DESCRIPTION OF THE TASK
Starting at the top of the listing below, copy each line exactly, stopping after the line that contains "(** [*ltreep = t]".

DATA FOR THIS EXERCISE
(* ===== verification/IpcSplay.v ===== *)
(** * Splay trees of capability entries (ipc/ipc_splay.c)

    The splay tree holds the entries of a space whose names do not fit in the
    space's table.  It is stored unassembled, as the left, middle and right
    trees of a top-down splay.  A tree node is [ITE]; the left (right) tree is
    a context whose hole is the child field that [ist_ltreep] ([ist_rtreep])
    points to.  Traversal inverts child pointers, so the chain of parents is
    again a value of the tree type. *)

From S2P Require Import Prelude.

(** Boundary names handed to [ipc_splay_prim_lookup]. *)
Definition MACH_PORT_SMALLEST : Z := 0.
Definition MACH_PORT_LARGEST : Z := wordsize - 1.

Section Splay.
Context {A : Type}.

(** ** Data *)

Inductive ite_tree : Type :=
| ITE_NULL : ite_tree
| ITE : ite_tree -> Z -> A -> ite_tree -> ite_tree.

(** A node of the left tree whose [ite_rchild] is the hole, and a node of the
    right tree whose [ite_lchild] is the hole. *)
Record lframe := LFrame { lf_lchild : ite_tree; lf_name : Z; lf_entry : A }.
Record rframe := RFrame { rf_name : Z; rf_entry : A; rf_rchild : ite_tree }.

(** [*ltreep = t] and [*rtreep = t], read back from the root of the tree.  The
    innermost frame, the one whose field the pointer designates, is the head. *)
Fixpoint plug_ltree (k : list lframe) (t : ite_tree) : ite_tree :=
  match k with
  | [] => t
  | f :: k' => plug_ltree k' (ITE (lf_lchild f) (lf_name f) (lf_entry f) t)
  end.

Fixpoint plug_rtree (k : list rframe) (t : ite_tree) : ite_tree :=
  match k with
  | [] => t
  | f :: k' => plug_rtree k' (ITE t (rf_name f) (rf_entry f) (rf_rchild f))
  end.

Record ipc_splay_tree := mk_splay {
  ist_name : Z;                 (* name used in last lookup *)
  ist_root : ite_tree;          (* root of middle tree *)
  ist_ltree : list lframe;      (* left tree and the pointer into it *)
  ist_rtree : list rframe       (* right tree and the pointer into it *)
}.

Definition non_null (t : ite_tree) : bool :=
  match t with ITE_NULL => false | ITE _ _ _ _ => true end.
Lemma ipc_hash_local_lookup_correct t obj :
  local_wf t -> hashed_distinct t -> obj <> IO_NULL ->
  exists res, ipc_hash_local_lookup t (alen t) obj = Some res /\
    match res with
    | Some (name, i) => hashed t i /\ object_of t i = obj /\
        exists e, aget t i = Some e /\ name = MACH_PORT_MAKEB i (ie_bits e)
    | None => forall i, hashed t i -> object_of t i <> obj
    end.
Proof.
  intros Hwf Hd Ho. unfold ipc_hash_local_lookup. rewrite (proj2 (Z.eqb_neq _ _) Ho). cbn [negb].
  pose proof Hwf as (Hn & _).
  assert (0 <= IH_LOCAL_HASH obj (alen t) < alen t) as Hh
    by (unfold IH_LOCAL_HASH; by apply Z.mod_pos_bound).
  apply local_lookup_loop_spec; [done|done|done| |].
  - intros q Hq. pose proof (cdist_range _ _ _ Hh Hq). unfold cdist at 2. zcase; lia.
  - unfold cdist. zcase; lia.
Qed.

(** The first free slot from an object's home. *)
Lemma local_insert_loop_spec t h fuel p :
  0 < alen t -> slots_ok t -> slots_inj None t -> 0 <= h < alen t -> 0 <= p < alen t ->
  (forall q, 0 <= q < alen t -> cdist (alen t) h q < cdist (alen t) h p -> slot t q <> 0) ->
  alen t - cdist (alen t) h p <= Z.of_nat fuel ->
  exists p', local_insert_loop fuel t (alen t) p = Some p' /\ 0 <= p' < alen t /\
    slot t p' = 0 /\
    (forall q, 0 <= q < alen t -> cdist (alen t) h q < cdist (alen t) h p' -> slot t q <> 0).
Proof.
  intros Hn Hok Hinj Hh. revert p. induction fuel as [|fuel IH]; intros p Hp Hpast Hf.
  { pose proof (cdist_range _ _ _ Hh Hp). lia. }
  cbn [local_insert_loop]. destruct (aget_slot t p Hp) as (e & -> & ->).
  destruct (Z.eqb_spec (slot t p) 0) as [Hz|Hnz]; cbn [negb]; [by exists p|].
  destruct (free_slot t Hn Hok Hinj) as (z & Hz & Hz0).
  destruct (walk_past (alen t) h p z _ Hh Hp Hz Hpast) as [Hw Hpast']; [done|congruence|congruence|].
  apply IH; [by apply next_slot_range|done|lia].
Qed.

(** Writing one slot. *)
Lemma table_upd_index t p i :
  0 <= p < alen t ->
  exists t', table_upd t p (set_index i) = Some t' /\ same_entries t t' /\
    forall q, slot t' q = if decide (q = p) then i else slot t q.
Proof.
  intros Hp. unfold table_upd. destruct (aget_is_Some t p Hp) as [e He]. rewrite He.
  eexists. split; [done|]. split; [split; [apply alen_aset|]|].
  - intros q. rewrite aget_aset. case_decide as Hd; [|done]. destruct Hd as [-> _]. by rewrite He.
  - intros q. unfold slot. case_decide as Hd.
    + subst. by rewrite aget_aset_eq.
    + by rewrite aget_aset_ne.
Qed.

Lemma ipc_hash_local_insert_correct t i e :
  local_wf t -> 0 < i < alen t -> ~ hashed t i -> aget t i = Some e -> ie_object e <> IO_NULL ->
  exists t', ipc_hash_local_insert t (alen t) (ie_object e) i = Some t' /\
    local_wf t' /\ same_entries t t' /\ (forall j, hashed t' j <-> hashed t j \/ j = i).
Proof.
  intros (Hn & Hok & Hinj & Hreach) Hi Hnh He Ho. unfold ipc_hash_local_insert.
  rewrite (proj2 (Z.eqb_neq i 0)), (proj2 (Z.eqb_neq _ _) Ho), He, Z.eqb_refl by lia. cbn [negb].
  set (h := IH_LOCAL_HASH (ie_object e) (alen t)).
  assert (0 <= h < alen t) as Hh by (unfold h, IH_LOCAL_HASH; by apply Z.mod_pos_bound).
  assert (home t i = h) as Hhome by (unfold home, object_of; by rewrite He).
  destruct (local_insert_loop_spec t h (Z.to_nat (alen t)) h) as (p & -> & Hp & Hp0 & Hpast);
    [done..| | |].
  { intros q Hq. pose proof (cdist_range _ _ _ Hh Hq). unfold cdist at 2. zcase; lia. }
  { unfold cdist. zcase; lia. }
  destruct (table_upd_index t p i Hp) as (t' & -> & Hse & Hslot).
  exists t'. split; [done|]. pose proof Hse as [Hlen _]. unfold local_wf. rewrite Hlen.
  assert (forall q, 0 <= q < alen t -> slot t q <> i) as Hni.
  { intros q Hq Hqi. apply Hnh. split; [lia|]. by exists q. }
  split_and!; [done| | | |done|].
  - intros q Hq. rewrite Hslot. case_decide; [lia|]. rewrite Hlen in *. by apply Hok.
  - intros a b Ha Hb _ _. rewrite !Hslot, Hlen in *.
    repeat case_decide; subst; intros Hab Hnz; try done.
    + by destruct (Hni b Hb).
    + by destruct (Hni a Ha).
    + by apply Hinj.
  - intros a b Ha Hb _. rewrite !Hslot, Hlen in *. rewrite (same_entries_home t t') by done.
    case_decide; subst.
    + intros _. rewrite Hhome. intros Hlt. case_decide; [lia|]. by apply Hpast.
    + intros Hnz Hlt. case_decide; [lia|]. by apply (Hreach a b).
  - intros j. unfold hashed. setoid_rewrite Hlen. setoid_rewrite Hslot. split.
    + intros [Hj (q & Hq & Hs)]. case_decide; [by right|]. left. split; [done|]. by exists q.
    + intros [[Hj (q & Hq & Hs)]| ->].
      * split; [done|]. exists q. split; [done|]. case_decide; [congruence|done].
      * split; [lia|]. exists p. split; [done|]. by case_decide.
Qed.

(** The slot of a hashed entry is found from its home. *)
Lemma local_find_loop_spec t i fuel p :
  local_wf t -> 0 < i -> 0 <= p < alen t ->
  (forall q, 0 <= q < alen t -> cdist (alen t) (home t i) q < cdist (alen t) (home t i) p ->
     slot t q <> 0 /\ slot t q <> i) ->
  alen t - cdist (alen t) (home t i) p <= Z.of_nat fuel ->
  exists res, local_find_loop fuel t (alen t) i p = Some res /\
    match res with
    | Some g => 0 <= g < alen t /\ slot t g = i
    | None => ~ hashed t i
    end.
Proof.
  intros (Hn & Hok & Hinj & Hreach) Hi. pose proof (home_range t i Hn) as Hh.
  revert p. induction fuel as [|fuel IH]; intros p Hp Hpast Hf.
  { pose proof (cdist_range _ _ _ Hh Hp). lia. }
  cbn [local_find_loop]. destruct (aget_slot t p Hp) as (e & -> & ->).
  destruct (Z.eqb_spec (slot t p) i) as [He|Hne]; cbn [negb]; [by exists (Some p)|].
  destruct (Z.eqb_spec (slot t p) 0) as [H0|Hnz].
  { exists None. split; [done|]. intros [_ (q & Hq & Hqi)].
    destruct (Z.lt_total (cdist (alen t) (home t i) q) (cdist (alen t) (home t i) p))
      as [Hlt|[Heq|Hgt]].
    - by destruct (Hpast q Hq Hlt).
    - apply cdist_inj in Heq; [|done..]. congruence.
    - apply (Hreach q p Hq Hp); [done|lia| |done]. by rewrite Hqi. }
  destruct (free_slot t Hn Hok Hinj) as (z & Hz & Hz0).
  destruct (walk_past (alen t) (home t i) p z _ Hh Hp Hz Hpast) as [Hw Hpast'];
    [done|naive_solver|congruence|].
  apply IH; [by apply next_slot_range|done|lia].
Qed.

(** The table while a hole at [g] is being filled: the index still stored in
    [g] is the removed one or a duplicate. *)
Definition hole_wf (g z : Z) t : Prop :=
  0 <= g < alen t /\ 0 <= z < alen t /\ slot t z = 0 /\ slot t g <> 0 /\
  slots_ok t /\ slots_inj (Some g) t /\ slots_reach (Some g) t /\
  (forall p, 0 <= p < alen t -> p <> g -> slot t p <> 0 -> object_of t (slot t p) <> IO_NULL).

(** Slot [p] holds an entry that would be lost if [g] were emptied. *)
Definition displaced_past t g p : Prop :=
  cdist (alen t) (home t (slot t p)) g < cdist (alen t) (home t (slot t p)) p.
Definition hash_global_insert (st : kstate) (obj name : Z) (entry : ipc_tree_entry)
    : option kstate :=
  let sp := k_space st in
  ASSERT ite_space entry =? is_self sp ;;
  ASSERT negb (obj =? IO_NULL) ;;
  ASSERT ite_object entry =? obj ;;
  ASSERT is_tree_hash sp + 1 <=? is_tree_total sp ;;
  LET g' <- ipc_hash_global_insert (k_ghash st) (mk_ghash (is_self sp) name obj) ;;
  Some (mk_kstate (sp_set_hash (is_tree_hash sp + 1) sp) g').

Definition hash_local_insert (st : kstate) (obj index : Z) : option kstate :=
  let sp := k_space st in
  LET t' <- ipc_hash_local_insert (is_table sp) (is_table_size sp) obj index ;;
  Some (mk_kstate (sp_set_table t' sp) (k_ghash st)).

Definition hash_local_delete (st : kstate) (obj index : Z) : option kstate :=
  let sp := k_space st in
  LET t' <- ipc_hash_local_delete (is_table sp) (is_table_size sp) obj index ;;
  Some (mk_kstate (sp_set_table t' sp) (k_ghash st)).

(** [(index < size) && (entry == &table[index])] chooses the table. *)
Definition ref_in_table (sp : ipc_space) (name : Z) (ref : entry_ref) : bool :=
  (MACH_PORT_INDEX name <? is_table_size sp) &&
  bool_decide (ref = InTable (MACH_PORT_INDEX name)).

Definition ipc_hash_insert (st : kstate) (obj name : Z) (ref : entry_ref) : option kstate :=
  if ref_in_table (k_space st) name ref
  then hash_local_insert st obj (MACH_PORT_INDEX name)
  else
    LET entry <- splay_map (is_tree (k_space st)) !! name ;;
    hash_global_insert st obj name entry.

RESPONSE TO THIS EXERCISE
(* ===== verification/IpcSplay.v ===== *)
(** * Splay trees of capability entries (ipc/ipc_splay.c)

    The splay tree holds the entries of a space whose names do not fit in the
    space's table.  It is stored unassembled, as the left, middle and right
    trees of a top-down splay.  A tree node is [ITE]; the left (right) tree is
    a context whose hole is the child field that [ist_ltreep] ([ist_rtreep])
    points to.  Traversal inverts child pointers, so the chain of parents is
    again a value of the tree type. *)

From S2P Require Import Prelude.

(** Boundary names handed to [ipc_splay_prim_lookup]. *)
Definition MACH_PORT_SMALLEST : Z := 0.
Definition MACH_PORT_LARGEST : Z := wordsize - 1.

Section Splay.
Context {A : Type}.

(** ** Data *)

Inductive ite_tree : Type :=
| ITE_NULL : ite_tree
| ITE : ite_tree -> Z -> A -> ite_tree -> ite_tree.

(** A node of the left tree whose [ite_rchild] is the hole, and a node of the
    right tree whose [ite_lchild] is the hole. *)
Record lframe := LFrame { lf_lchild : ite_tree; lf_name : Z; lf_entry : A }.
Record rframe := RFrame { rf_name : Z; rf_entry : A; rf_rchild : ite_tree }.

(** [*ltreep = t] and [*rtreep = t], read back from the root of the tree.  The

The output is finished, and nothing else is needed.